THE CANADIAN PRESS
TORONTO - Livid parents of Canadian hockey players who paid big bucks for a chance to showcase their skills in Europe are levelling accusations that their sons were played while police investigate whether the debacle constitutes fraud.
Sixty young men, mostly from Ontario, flew to France early this month with high hopes, expectations and helmets as they prepared to dazzle professional scouts that they believed might be handing out hockey careers or scholarships.
But when their buses pulled up at the hockey arena, there were no international teams, no scouts and no tournament.
Peel Region police, west of Toronto, are now collecting all contracts signed by the boys as they track down the trip organizers - who allegedly made the big promises - and will put them side by side to determine if the issue is civil or criminal.
"Either way, we were all misled," alleged Jordan Lass, 17, of Kitchener, Ont., who's still angry that he missed his grandfather's funeral to attend what he thought was a once-in-a-lifetime opportunity.
"Especially when you're doing it to young people like us, how low can you get? Especially with guys our age paying out of their own money."
George Goltsis, whose 16-year-old son participated, alleged the ordeal was "all lies."
"It's really fishy here, nothing was done properly," he said of the $3,500-per-player trip.
"I'm not concerned about my money, I'm concerned about this not happening to (anyone) else. I want public awareness of this so someone else doesn't have to go through the same crap my son did."
Owners of Ontario Central Scouting, the unsanctioned company that organized the trip, haven't made any statements since the fiasco became public.
An explanation has been offered by its head coach and director of hockey operations - that the event was cancelled after the International Ice Hockey Association and French Ice Hockey Federation banned their own teams from participating.
"This would have been pertinent information for OCS hockey to have, but, for whatever reasons, nobody had the courtesy to send off this information to let people know what was going on," said Victor Criscuolo.
He was unable to resolve the situation because he only discovered the turn of events upon arriving at the rink, Criscuolo said. He added that he's been in contact with the company's lawyer but hasn't heard from the man - known only as "Francis," even to him - who recruited and hired him for the job.

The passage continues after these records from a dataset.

Lemma search_fenced_starts (s g : str) :
  search_fenced s = Some g -> exists t, g = 123%N :: t.
Proof.
  assert (Hat : forall s, match_fenced_at s = Some g -> exists t, g = 123%N :: t).
  { intros s0. unfold match_fenced_at.
    destruct (starts_with fence_json s0); [|discriminate].
    destruct (skip_space _) as [|c r]; [discriminate|].
    destruct (N.eqb_spec c 123) as [-> | _]; [|discriminate].
    intros Hb. destruct (fenced_body_starts _ _ _ Hb) as [t ->]. simpl. eauto. }
  induction s as [|c s IH]; cbn [search_fenced].
  - destruct (match_fenced_at []) eqn:E; [|discriminate].
    intros [= <-]. apply (Hat _ E).
  - destruct (match_fenced_at (c :: s)) eqn:E.
    + intros [= <-]. apply (Hat _ E).
    + exact IH.
Qed.

(** *** The decoder never runs out of fuel *)

Lemma progresses_err {A} (s : str) : progresses (A := A) s PErr.
Proof. split; [discriminate | intros a r; discriminate]. Qed.

Lemma progresses_ok {A} (s : str) (a : A) (r : str) :
  (length r < length s)%nat -> progresses s (POk a r).
Proof. intros Hlt. split; [discriminate | intros a' r' [= <- <-]; exact Hlt]. Qed.

Lemma progresses_weaken {A} (s s' : str) (p : presult A) :
  (length s <= length s')%nat -> progresses s p -> progresses s' p.
Proof.
  intros Hle [H1 H2]. split; [exact H1|].
  intros a r Hp. specialize (H2 a r Hp). lia.
Qed.

Lemma skip_ws_length (s : str) : (length (skip_ws s) <= length s)%nat.
Proof.
  induction s as [|c s IH]; simpl; [lia|].
  destruct (is_json_ws c); simpl; lia.
Qed.

Lemma scan_string_progresses (n : nat) (s acc : str) :
  (length s <= n)%nat -> progresses (34%N :: s) (scan_string s acc).
Proof.
  revert s acc. induction n as [|n IH]; intros s acc Hn.
  - destruct s; [apply progresses_err | simpl in Hn; lia].
  - destruct s as [|c s1]; [apply progresses_err|].
    cbn [scan_string].
    repeat case_match; subst;
      try apply progresses_err;
      try (apply progresses_ok; simpl; lia);
      match goal with
      | |- progresses _ (scan_string ?s' ?a) =>
          apply (progresses_weaken (34%N :: s'));
            [simpl in *; lia | apply IH; simpl in *; lia]
      end.
Qed.

Lemma take_digits_length (s : str) :
  (length (snd (take_digits s)) <= length s)%nat.
Proof.
  induction s as [|c s IH]; simpl; [lia|].
  destruct (is_digit c); [|simpl; lia].
  destruct (take_digits s). simpl in *. lia.
Qed.

Lemma scan_int_part_length (s i r : str) :
  scan_int_part s = Some (i, r) -> (length r < length s)%nat.
Proof.
  unfold scan_int_part. intros Hs.
  repeat case_match; simplify_eq; simpl in *;
    try match goal with
        | H : take_digits ?x = (_, _) |- _ =>
            pose proof (take_digits_length x) as Hd; rewrite H in Hd; simpl in Hd
        end; lia.
Qed.

Lemma scan_frac_length (s : str) : (length (snd (scan_frac s)) <= length s)%nat.
Proof.
  unfold scan_frac. repeat case_match; simpl; try lia.
  match goal with
  | H : take_digits ?x = (_, _) |- _ =>
      pose proof (take_digits_length x) as Hd; rewrite H in Hd; simpl in Hd
  end. lia.
Qed.

Lemma scan_exp_length (s : str) : (length (snd (scan_exp s)) <= length s)%nat.
Proof.
  unfold scan_exp. repeat case_match; simplify_eq; simpl; try lia;
  match goal with
  | H : take_digits ?x = (_, _) |- _ =>
      pose proof (take_digits_length x) as Hd; rewrite H in Hd; simpl in *
  end; lia.
Qed.

Lemma scan_number_length (s : str) (v : json) (r : str) :
  scan_number s = Some (v, r) -> (length r < length s)%nat.
Proof.
  unfold scan_number. destruct (scan_int_part s) as [[i r0]|] eqn:Ei; [|discriminate].
  pose proof (scan_int_part_length _ _ _ Ei) as H0.
  pose proof (scan_frac_length r0) as H1.
  destruct (scan_frac r0) as [f r1]. simpl in H1.
  pose proof (scan_exp_length r1) as H2.
  destruct (scan_exp r1) as [e r2]. simpl in H2.
  destruct f, e; intros [= _ <-]; lia.
Qed.

Lemma scan_const_progresses (text : string) (v : json) (s : str) :
  (0 < length (lit text))%nat -> progresses s (scan_const text v s).
Proof.
  intros Hpos. unfold scan_const.
  destruct (starts_with (lit text) s) eqn:E; [|apply progresses_err].
  apply progresses_ok. rewrite length_drop.
  apply PyFacts.starts_with_split in E. apply (f_equal length) in E.
  rewrite length_app in E. lia.
Qed.

Lemma skip_ws_cons_length (s : str) (c : char) (r : str) :
  skip_ws s = c :: r -> (length r < length s)%nat.
Proof.
  intros E. pose proof (skip_ws_length s) as Hl. rewrite E in Hl.
  simpl in Hl. lia.
Qed.

Lemma parse_progresses (fuel : nat) :
  (forall s, (2 * length s + 1 <= fuel)%nat -> progresses s (parse_value fuel s))
  /\ (forall s acc, (2 * length s + 2 <= fuel)%nat ->
        progresses s (parse_elements fuel s acc))
  /\ (forall s acc, (2 * length s + 2 <= fuel)%nat ->
        progresses s (parse_members fuel s acc)).
Proof.
  induction fuel as [|f (IHv & IHe & IHm)].
  { split_and!; intros; lia. }
  split_and!.
  - intros s Hf. cbn [parse_value].
    destruct s as [|c s1]; [apply progresses_err|]. simpl in Hf.
    destruct (N.eqb c 34).
    { destruct (scan_string_progresses (length s1) s1 [] (le_n _)) as [Hn Hs].
      destruct (scan_string s1 []) as [t r| |] eqn:E; [|apply progresses_err|congruence].
      apply progresses_ok. specialize (Hs t r eq_refl). simpl in *. lia. }
    destruct (N.eqb c 123).
    { destruct (skip_ws s1) as [|c' s2] eqn:E; [apply progresses_err|].
      pose proof (skip_ws_cons_length _ _ _ E) as Hl.
      destruct (N.eqb c' 125); [apply progresses_ok; simpl; lia|].
      apply (progresses_weaken (c' :: s2)); [simpl; lia|].
      apply IHm. simpl. lia. }
    destruct (N.eqb c 91).
    { destruct (skip_ws s1) as [|c' s2] eqn:E; [apply progresses_err|].
      pose proof (skip_ws_cons_length _ _ _ E) as Hl.
      destruct (N.eqb c' 93); [apply progresses_ok; simpl; lia|].
      apply (progresses_weaken (c' :: s2)); [simpl; lia|].
      apply IHe. simpl. lia. }
    destruct (N.eqb c 110); [apply scan_const_progresses; simpl; lia|].
    destruct (N.eqb c 116); [apply scan_const_progresses; simpl; lia|].
    destruct (N.eqb c 102); [apply scan_const_progresses; simpl; lia|].
    destruct (scan_number (c :: s1)) as [[v r]|] eqn:E.
    { apply progresses_ok. apply (scan_number_length _ _ _ E). }
    destruct (N.eqb c 78); [apply scan_const_progresses; simpl; lia|].
    destruct (N.eqb c 73); [apply scan_const_progresses; simpl; lia|].
    destruct (N.eqb c 45); [apply scan_const_progresses; simpl; lia|].
    apply progresses_err.
  - intros s acc Hf. cbn [parse_elements].
    destruct (IHv s ltac:(lia)) as [Hn Hs].
    destruct (parse_value f s) as [v r| |]; [|apply progresses_err|congruence].
    specialize (Hs v r eq_refl).
    destruct (skip_ws r) as [|c r1] eqn:E; [apply progresses_err|].
    pose proof (skip_ws_cons_length _ _ _ E) as Hl.
    destruct (N.eqb c 93); [apply progresses_ok; lia|].
    destruct (N.eqb c 44); [|apply progresses_err].
    pose proof (skip_ws_length r1) as Hl1.
    apply (progresses_weaken (skip_ws r1)); [lia|].
    apply IHe. lia.
  - intros s acc Hf. cbn [parse_members].
    destruct s as [|q s1]; [apply progresses_err|]. simpl in Hf.
    destruct (N.eqb q 34); [|apply progresses_err].
    destruct (scan_string_progresses (length s1) s1 [] (le_n _)) as [Hn Hs].
    destruct (scan_string s1 []) as [key r| |]; [|apply progresses_err|congruence].
    specialize (Hs key r eq_refl). simpl in Hs.
    destruct (skip_ws r) as [|colon r1] eqn:E; [apply progresses_err|].
    pose proof (skip_ws_cons_length _ _ _ E) as Hl.
    destruct (N.eqb colon 58); [|apply progresses_err].
    pose proof (skip_ws_length r1) as Hl1.
    destruct (IHv (skip_ws r1) ltac:(lia)) as [Hn2 Hs2].
    destruct (parse_value f (skip_ws r1)) as [v r2| |];
      [|apply progresses_err|congruence].
    specialize (Hs2 v r2 eq_refl).
    destruct (skip_ws r2) as [|c r3] eqn:E2; [apply progresses_err|].
    pose proof (skip_ws_cons_length _ _ _ E2) as Hl2.
    destruct (N.eqb c 125); [apply progresses_ok; simpl; lia|].
    destruct (N.eqb c 44); [|apply progresses_err].
    pose proof (skip_ws_length r3) as Hl3.
    apply (progresses_weaken (skip_ws r3)); [simpl; lia|].
    apply IHm. lia.
Qed.

(** [parse_json] decides every text: its fuel is never exhausted. *)
Lemma json_loads_fuel (s : str) :
  parse_value (loads_fuel s) (skip_ws s) <> PFuel.
Proof.
  destruct (parse_progresses (loads_fuel s)) as (Hv & _ & _).
  apply Hv. pose proof (skip_ws_length s). unfold loads_fuel. lia.
Qed.

End JsonFacts.

(** ** The agent's stages *)

Module AgentFacts.
Import CallFacts JsonFacts DiagramGenerator RagPipeline RepoAgent RagFacts.
Import Schema Stages Samples Samples2.

Section Parsing.
Context {interp : Interpreter}.

(** The parser of the agent decodes the extracted text, when there is a
    fenced block or a brace span, and catches the [JSONDecodeError]. *)
Lemma parse_json_response_result (response : str) :
  _parse_json_response response
  = if has_json_span response then decode_or_none (extract_json response)
    else ret None.
Proof.
  assert (Hg : forall g,
            catch_decode_error
              (let! v := ([], loads g) in ret (Some v)) (ret None)
            = decode_or_none g).
  { intros g. unfold decode_or_none. destruct (loads g) as [v|e];
      [reflexivity | destruct e; reflexivity]. }
  unfold _parse_json_response, has_json_span, extract_json.
  destruct (search_fenced response); [apply Hg|].
  destruct (search_brace response); [apply Hg | reflexivity].
Qed.

Lemma parse_json_response_prints_nothing (response : str) :
  _parse_json_response response = ([], result (_parse_json_response response)).
Proof.
  rewrite parse_json_response_result. unfold decode_or_none.
  destruct (has_json_span response); [|reflexivity].
  destruct (loads _) as [v|e]; [reflexivity|].
  destruct (is_decode_error e); reflexivity.
Qed.
Lemma argmin_from_nan v : forall best at_ i p,
  p < length v ->
  PrimFloat.is_nan (nth p v 0%float) = true ->
  (forall j, j < p -> PrimFloat.is_nan (nth j v 0%float) = false) ->
  Numpy.argmin_from best at_ i v = i + p.
Proof.
  induction v as [|x v IH]; intros best at_ i p Hp Hnan Hbefore; cbn in Hp; [lia|].
  cbn [Numpy.argmin_from]. destruct p as [|p].
  - cbn in Hnan. rewrite (leb_nan_r best x Hnan), Hnan. lia.
  - assert (Hx : PrimFloat.is_nan x = false) by (apply (Hbefore 0); lia).
    assert (Hrest : forall j, j < p -> PrimFloat.is_nan (nth j v 0%float) = false)
      by (intros j Hj; apply (Hbefore (S j)); lia).
    rewrite Hx. cbn in Hnan.
    destruct (PrimFloat.leb best x);
      rewrite (IH _ _ _ p) by (assumption || lia); lia.
Qed.

Lemma all_ge_nan bound v p :
  p < length v -> PrimFloat.is_nan (nth p v 0%float) = true ->
  Numpy.all_ge bound v = false.
Proof.
  unfold Numpy.all_ge.
  revert p. induction v as [|x v IH]; intros p Hp Hnan; cbn in Hp; [lia|].
  cbn [forallb]. destruct p as [|p].
  - cbn in Hnan. now rewrite (leb_nan_r bound x Hnan).
  - cbn in Hnan. rewrite (IH p) by (assumption || lia). apply andb_false_r.
Qed.

(** Lines 49-53.  A NaN among the costs makes the optimality test fail, and
    the first NaN is the entering column: a NaN cost is never optimal. *)
Theorem a_nan_cost_fails_the_test_and_enters line v w p :
  p < length v ->
  PrimFloat.is_nan (nth p v 0%float) = true ->
  (forall j, j < p -> PrimFloat.is_nan (nth j v 0%float) = false) ->
  Numpy.all_ge (PrimFloat.opp tolerance) v = false
  /\ Numpy.argmin line v w = (Returned p, w).
Proof.
  intros Hp Hnan Hbefore. split; [now apply (all_ge_nan _ v p)|].
  destruct v as [|x v]; cbn in Hp; [lia|]. cbn [Numpy.argmin].
  destruct p as [|p].
  - cbn in Hnan. now rewrite Hnan.
  - assert (Hx : PrimFloat.is_nan x = false) by (apply (Hbefore 0); lia).
    rewrite Hx. cbn in Hnan.
    rewrite (argmin_from_nan v x 0 1 p); try assumption; try lia.
    + reflexivity.
    + intros j Hj. apply (Hbefore (S j)). lia.
Qed.

(** On the costs [1, nan, -5]. *)
Lemma a_nan_cost_example :
  Numpy.all_ge (PrimFloat.opp tolerance) [1; nan; -5]%float = false
  /\ Numpy.argmin 53 [1; nan; -5]%float w_tableau = (Returned 1, w_tableau).
Proof.
  apply (a_nan_cost_fails_the_test_and_enters 53 [1; nan; -5]%float w_tableau 1).
  - cbn. lia.
  - reflexivity.
  - intros j Hj. replace j with 0 by lia. reflexivity.
Defined.

(* ------------------------------------------------------------------ *)
(** ** The outcome of solve *)

Lemma solve_maximize fuel self lc s A b dc w :
  nth_error (buffers w) lc = Some dc ->
  solve fuel self (mk_ndarray lc s) A b true w
  = solve fuel self (mk_ndarray (length (buffers w)) s) A b false
      (push w (map PrimFloat.opp dc)).
Proof.
  intro H. unfold solve, solve_locals, bind at 1 2.
  rewrite (initial_tableau_maximize _ _ _ _ _ _ H). reflexivity.
Qed.

Lemma solve_outcome_minimizing fuel self lc lA lb k m n sb dc dA db w :
  nth_error (buffers w) lc = Some dc -> length dc = k ->
  nth_error (buffers w) lA = Some dA -> length dA = m * n ->
  nth_error (buffers w) lb = Some db -> length db = Numpy.size sb ->
  fst (solve fuel self (mk_ndarray lc [k]) (mk_ndarray lA [m; n]) (mk_ndarray lb sb)
             false w)
  = if negb (Numpy.size sb =? m) then Raised (ValueError 38)
    else if negb (k =? n + 1) then Raised (ValueError 41)
    else match fuel with
         | 0 => OutOfFuel
         | S _ =>
             if Numpy.all_ge (PrimFloat.opp tolerance)
                             (firstn (n + m) (dc ++ repeat 0%float m))
             then Returned PyNone
             else OutOfFuel
         end.
Proof.
  intros Hc Lc HA LA Hb Lb.
  pose proof (initial_tableau_run lc lA lb k m n sb dc dA db w Hc HA Hb) as Hrun.
  destruct (Nat.eqb_spec (Numpy.size sb) m) as [Em|Em]; cbn [negb] in *.
  2:{ now rewrite (solve_raises_with_initial_tableau _ _ _ _ _ _ _ _ _ Hrun). }
  destruct (Nat.eqb_spec k (n + 1)) as [Ek|Ek]; cbn [negb] in *.
  2:{ now rewrite (solve_raises_with_initial_tableau _ _ _ _ _ _ _ _ _ Hrun). }
  revert Lc Hrun. rewrite Ek. intros Lc Hrun. clear Ek k. rewrite Em in Lb.
  set (w' := push (after_rows (n + 1) m n dc dA db w) (tableau_data (n + 1) m n dc dA db))
    in *.
  set (l := length (buffers (after_rows (n + 1) m n dc dA db w))) in *.
  assert (Hd : nth_error (buffers w') l = Some (tableau_data (n + 1) m n dc dA db))
    by apply lookup_new.
  pose proof (tableau_data_length m n dc dA db Lc LA Lb) as Hlen.
  pose proof (costs_of_tableau_data m n dc dA db Lc LA Lb) as Hcosts.
  destruct fuel as [|fuel].
  - unfold solve. erewrite bind_out_of_fuel; [reflexivity|].
    rewrite (solve_locals_enters_loop _ _ _ _ _ _ _ _ _ _ Hrun). reflexivity.
  - rewrite <- Hcosts.
    destruct (Numpy.all_ge _ (costs_of _ _ _)) eqn:Etest.
    + unfold solve. erewrite bind_returned; [reflexivity|].
      rewrite (solve_locals_enters_loop _ _ _ _ _ _ _ _ _ _ Hrun).
      apply (pivot_loop_exit w' l (m + 1) (n + m + 1) _ Hd Hlen); [lia | exact Etest].
    + rewrite (solve_spins _ _ _ _ _ _ _ _ _ _ _ _ _ Hrun Hd Hlen); [reflexivity | lia | exact Etest].
Qed.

Hockey Canada, which sanctions such events, contacted both federations several times with concerns about OCS starting in May, said spokesman Glen McCurdie. Not knowing who the players were it wasn't able to notify them and, also, didn't receive a response back from the federations.
"Beyond that, how that was communicated to the French federations teams or the tournament organizers, we're not privy to that," McCurdie said.
Investigators haven't drawn conclusions about who is at fault, said Const. Adam Minnion.